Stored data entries

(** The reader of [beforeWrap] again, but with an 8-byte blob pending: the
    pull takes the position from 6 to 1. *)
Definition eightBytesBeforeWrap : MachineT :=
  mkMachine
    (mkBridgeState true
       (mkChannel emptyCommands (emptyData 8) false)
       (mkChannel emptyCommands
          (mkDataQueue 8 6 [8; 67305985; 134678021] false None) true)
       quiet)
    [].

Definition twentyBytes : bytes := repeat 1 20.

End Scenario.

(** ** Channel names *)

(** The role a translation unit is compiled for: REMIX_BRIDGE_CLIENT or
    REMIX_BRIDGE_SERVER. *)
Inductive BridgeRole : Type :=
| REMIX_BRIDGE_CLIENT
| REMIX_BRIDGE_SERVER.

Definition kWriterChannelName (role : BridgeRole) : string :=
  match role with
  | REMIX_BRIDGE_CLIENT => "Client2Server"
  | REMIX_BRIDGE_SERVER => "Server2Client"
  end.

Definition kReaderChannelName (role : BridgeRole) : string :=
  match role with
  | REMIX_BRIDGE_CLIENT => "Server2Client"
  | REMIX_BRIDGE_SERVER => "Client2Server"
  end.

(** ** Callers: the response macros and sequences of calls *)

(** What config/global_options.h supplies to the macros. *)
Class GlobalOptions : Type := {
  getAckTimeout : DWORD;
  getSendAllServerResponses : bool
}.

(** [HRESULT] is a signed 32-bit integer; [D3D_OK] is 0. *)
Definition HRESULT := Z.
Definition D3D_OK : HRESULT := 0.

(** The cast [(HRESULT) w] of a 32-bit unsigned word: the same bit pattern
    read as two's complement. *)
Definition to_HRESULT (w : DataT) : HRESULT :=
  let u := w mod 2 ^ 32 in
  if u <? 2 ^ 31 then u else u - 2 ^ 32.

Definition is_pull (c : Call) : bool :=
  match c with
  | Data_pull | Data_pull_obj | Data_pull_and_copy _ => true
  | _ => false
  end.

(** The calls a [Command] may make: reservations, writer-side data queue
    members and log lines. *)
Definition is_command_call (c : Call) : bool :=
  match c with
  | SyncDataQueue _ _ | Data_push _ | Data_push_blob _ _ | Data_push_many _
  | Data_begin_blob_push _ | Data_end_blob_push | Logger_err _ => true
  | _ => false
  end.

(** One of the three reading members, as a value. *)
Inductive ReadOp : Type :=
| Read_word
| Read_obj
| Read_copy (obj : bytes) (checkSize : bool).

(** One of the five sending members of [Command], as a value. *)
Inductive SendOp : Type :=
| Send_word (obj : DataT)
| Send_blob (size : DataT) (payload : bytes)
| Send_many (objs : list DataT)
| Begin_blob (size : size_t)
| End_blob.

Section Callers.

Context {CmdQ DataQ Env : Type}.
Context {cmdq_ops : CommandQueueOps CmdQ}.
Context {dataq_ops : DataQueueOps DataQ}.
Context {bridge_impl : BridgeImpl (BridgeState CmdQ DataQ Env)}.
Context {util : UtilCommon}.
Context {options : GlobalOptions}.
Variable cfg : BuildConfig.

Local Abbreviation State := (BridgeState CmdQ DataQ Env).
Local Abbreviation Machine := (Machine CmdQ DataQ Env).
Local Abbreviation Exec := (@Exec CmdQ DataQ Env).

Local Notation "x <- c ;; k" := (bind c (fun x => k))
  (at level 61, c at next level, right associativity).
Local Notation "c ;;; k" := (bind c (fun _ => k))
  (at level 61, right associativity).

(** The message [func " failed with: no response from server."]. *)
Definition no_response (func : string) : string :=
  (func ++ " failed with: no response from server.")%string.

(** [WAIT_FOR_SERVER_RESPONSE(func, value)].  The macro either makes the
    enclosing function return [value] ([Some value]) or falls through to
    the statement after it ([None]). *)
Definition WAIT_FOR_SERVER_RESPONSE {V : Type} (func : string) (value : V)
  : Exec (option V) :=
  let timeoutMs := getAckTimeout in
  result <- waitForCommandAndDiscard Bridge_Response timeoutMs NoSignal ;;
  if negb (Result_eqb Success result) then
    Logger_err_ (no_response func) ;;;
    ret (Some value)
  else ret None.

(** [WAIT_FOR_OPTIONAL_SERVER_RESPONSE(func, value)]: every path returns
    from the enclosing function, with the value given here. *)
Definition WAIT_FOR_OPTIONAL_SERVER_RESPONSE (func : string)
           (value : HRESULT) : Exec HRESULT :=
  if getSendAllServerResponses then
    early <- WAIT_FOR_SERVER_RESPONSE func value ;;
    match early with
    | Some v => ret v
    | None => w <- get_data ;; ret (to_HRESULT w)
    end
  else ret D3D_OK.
--
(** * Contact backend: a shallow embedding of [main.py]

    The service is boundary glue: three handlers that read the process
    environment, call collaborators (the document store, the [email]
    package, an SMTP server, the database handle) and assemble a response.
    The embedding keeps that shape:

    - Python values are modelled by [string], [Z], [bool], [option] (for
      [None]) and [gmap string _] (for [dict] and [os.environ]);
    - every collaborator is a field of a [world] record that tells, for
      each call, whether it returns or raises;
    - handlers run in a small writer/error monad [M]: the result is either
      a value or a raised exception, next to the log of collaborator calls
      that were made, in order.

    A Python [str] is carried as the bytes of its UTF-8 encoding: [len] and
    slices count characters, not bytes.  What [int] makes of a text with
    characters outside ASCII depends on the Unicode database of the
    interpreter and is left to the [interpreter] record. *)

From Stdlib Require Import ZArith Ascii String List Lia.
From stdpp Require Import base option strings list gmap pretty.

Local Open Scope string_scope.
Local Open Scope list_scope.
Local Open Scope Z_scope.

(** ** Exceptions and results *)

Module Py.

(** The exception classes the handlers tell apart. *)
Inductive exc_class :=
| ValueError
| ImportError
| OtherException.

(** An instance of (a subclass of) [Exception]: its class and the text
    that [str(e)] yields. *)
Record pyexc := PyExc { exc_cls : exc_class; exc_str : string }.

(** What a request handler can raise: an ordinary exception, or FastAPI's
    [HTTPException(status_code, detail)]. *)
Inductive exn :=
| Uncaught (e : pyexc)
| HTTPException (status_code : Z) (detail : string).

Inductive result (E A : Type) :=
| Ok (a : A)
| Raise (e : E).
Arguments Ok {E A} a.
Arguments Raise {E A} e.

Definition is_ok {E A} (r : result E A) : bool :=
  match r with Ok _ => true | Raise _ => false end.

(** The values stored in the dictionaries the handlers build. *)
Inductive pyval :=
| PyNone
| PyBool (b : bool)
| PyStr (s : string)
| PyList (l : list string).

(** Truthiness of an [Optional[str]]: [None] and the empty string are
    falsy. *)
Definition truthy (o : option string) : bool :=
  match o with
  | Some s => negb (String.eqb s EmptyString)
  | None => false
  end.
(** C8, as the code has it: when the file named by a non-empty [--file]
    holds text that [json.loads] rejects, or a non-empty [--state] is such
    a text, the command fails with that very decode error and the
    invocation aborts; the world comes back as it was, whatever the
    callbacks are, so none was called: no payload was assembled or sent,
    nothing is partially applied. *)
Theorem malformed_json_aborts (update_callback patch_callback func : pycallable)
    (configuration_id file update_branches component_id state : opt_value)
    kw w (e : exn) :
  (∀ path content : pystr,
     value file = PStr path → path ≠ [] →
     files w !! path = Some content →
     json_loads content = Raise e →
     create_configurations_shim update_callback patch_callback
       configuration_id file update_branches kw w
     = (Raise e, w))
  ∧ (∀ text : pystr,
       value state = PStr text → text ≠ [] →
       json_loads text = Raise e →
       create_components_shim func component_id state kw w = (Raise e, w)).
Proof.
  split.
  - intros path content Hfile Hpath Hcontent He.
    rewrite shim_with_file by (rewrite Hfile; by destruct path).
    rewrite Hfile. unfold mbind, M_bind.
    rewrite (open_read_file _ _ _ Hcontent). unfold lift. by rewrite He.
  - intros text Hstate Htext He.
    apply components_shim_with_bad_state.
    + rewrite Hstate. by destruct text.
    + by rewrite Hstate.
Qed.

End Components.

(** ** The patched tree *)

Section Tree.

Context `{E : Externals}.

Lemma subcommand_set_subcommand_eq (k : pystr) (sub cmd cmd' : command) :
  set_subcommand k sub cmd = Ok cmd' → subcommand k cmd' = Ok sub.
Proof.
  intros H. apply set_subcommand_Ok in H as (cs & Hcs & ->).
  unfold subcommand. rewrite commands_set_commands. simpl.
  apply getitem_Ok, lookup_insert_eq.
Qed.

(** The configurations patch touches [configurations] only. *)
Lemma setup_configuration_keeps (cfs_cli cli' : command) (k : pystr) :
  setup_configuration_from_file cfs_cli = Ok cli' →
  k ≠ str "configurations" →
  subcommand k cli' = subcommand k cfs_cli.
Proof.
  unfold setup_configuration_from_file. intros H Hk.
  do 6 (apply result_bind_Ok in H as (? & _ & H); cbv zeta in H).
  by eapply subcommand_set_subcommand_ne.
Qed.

Task prompt
From the data above, reproduce word for word the lines running from the line with "Data_pull_and_copy _ => true" to the line with "let timeoutMs := getAckTimeout in", ends included.

Answer space
  | Data_pull | Data_pull_obj | Data_pull_and_copy _ => true
  | _ => false
  end.

(** The calls a [Command] may make: reservations, writer-side data queue
    members and log lines. *)
Definition is_command_call (c : Call) : bool :=
  match c with
  | SyncDataQueue _ _ | Data_push _ | Data_push_blob _ _ | Data_push_many _
  | Data_begin_blob_push _ | Data_end_blob_push | Logger_err _ => true
  | _ => false
  end.

(** One of the three reading members, as a value. *)
Inductive ReadOp : Type :=
| Read_word
| Read_obj
| Read_copy (obj : bytes) (checkSize : bool).

(** One of the five sending members of [Command], as a value. *)
Inductive SendOp : Type :=
| Send_word (obj : DataT)
| Send_blob (size : DataT) (payload : bytes)
| Send_many (objs : list DataT)
| Begin_blob (size : size_t)
| End_blob.

Section Callers.

Context {CmdQ DataQ Env : Type}.
Context {cmdq_ops : CommandQueueOps CmdQ}.
Context {dataq_ops : DataQueueOps DataQ}.
Context {bridge_impl : BridgeImpl (BridgeState CmdQ DataQ Env)}.
Context {util : UtilCommon}.
Context {options : GlobalOptions}.
Variable cfg : BuildConfig.

Local Abbreviation State := (BridgeState CmdQ DataQ Env).
Local Abbreviation Machine := (Machine CmdQ DataQ Env).
Local Abbreviation Exec := (@Exec CmdQ DataQ Env).

Local Notation "x <- c ;; k" := (bind c (fun x => k))
  (at level 61, c at next level, right associativity).
Local Notation "c ;;; k" := (bind c (fun _ => k))
  (at level 61, right associativity).

(** The message [func " failed with: no response from server."]. *)
Definition no_response (func : string) : string :=
  (func ++ " failed with: no response from server.")%string.

(** [WAIT_FOR_SERVER_RESPONSE(func, value)].  The macro either makes the
    enclosing function return [value] ([Some value]) or falls through to
    the statement after it ([None]). *)
Definition WAIT_FOR_SERVER_RESPONSE {V : Type} (func : string) (value : V)
  : Exec (option V) :=
  let timeoutMs := getAckTimeout in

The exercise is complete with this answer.